(** X23. The suggestions drawn from a SOLID report.  The impact of such
    a suggestion is its priority.  A suggestion of high priority asks
    for a hard fix of type maintainability, since only the size check of
    SRP reports critical issues; a suggestion of low priority is an easy
    best-practice fix (ISP) or a moderate maintainability fix (OCP).
    Each suggestion bears the path of a script file of the file data
    that could be parsed. *)
Theorem report_suggestions (log10 : float → float) (world : World)
  (fileData : list FileNode) :
  Forall (λ s,
    s_impact s = s_priority s ∧
    (s_priority s = high → s_effort s = hard ∧ s_type s = maintainability) ∧
    (s_priority s = low →
       (s_effort s = easy ∧ s_type s = best_practice) ∨
       (s_effort s = moderate ∧ s_type s = maintainability)) ∧
    ∃ file, file ∈ fileData ∧ isScriptFile file = true ∧
            is_Some (world (file_path file)) ∧ s_filePath s = file_path file)
    (convertSolidIssuesToSuggestions
       (issues (analyzeSolid log10 world fileData))).
Proof.
  unfold convertSolidIssuesToSuggestions.
  apply Forall_fmap, ReportFacts.analyzeSolid_issues. intros f ast Hf Hs Hw.
  eapply Forall_impl; [apply ReportFacts.fileIssues_tabled|].
  intros i (Hc & Hi & _ & Hp). simpl. split; [done|]. split; [|split].
  - destruct (severity i); try done. intros _. rewrite (Hc eq_refl). done.
  - destruct (severity i); try done. intros _.
    destruct (Hi eq_refl) as [-> | ->]; auto.
  - exists f. by rewrite Hw.
Qed.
******************************
### WHAT YOU HAVE TO DO
Retype, in the same exact form, the lines of the material above from the line holding "(issues (analyzeSolid log10" through the line holding "eapply Forall_impl; [apply".

### EXERCISE ANSWER
       (issues (analyzeSolid log10 world fileData))).
Proof.
  unfold convertSolidIssuesToSuggestions.
  apply Forall_fmap, ReportFacts.analyzeSolid_issues. intros f ast Hf Hs Hw.
  eapply Forall_impl; [apply ReportFacts.fileIssues_tabled|].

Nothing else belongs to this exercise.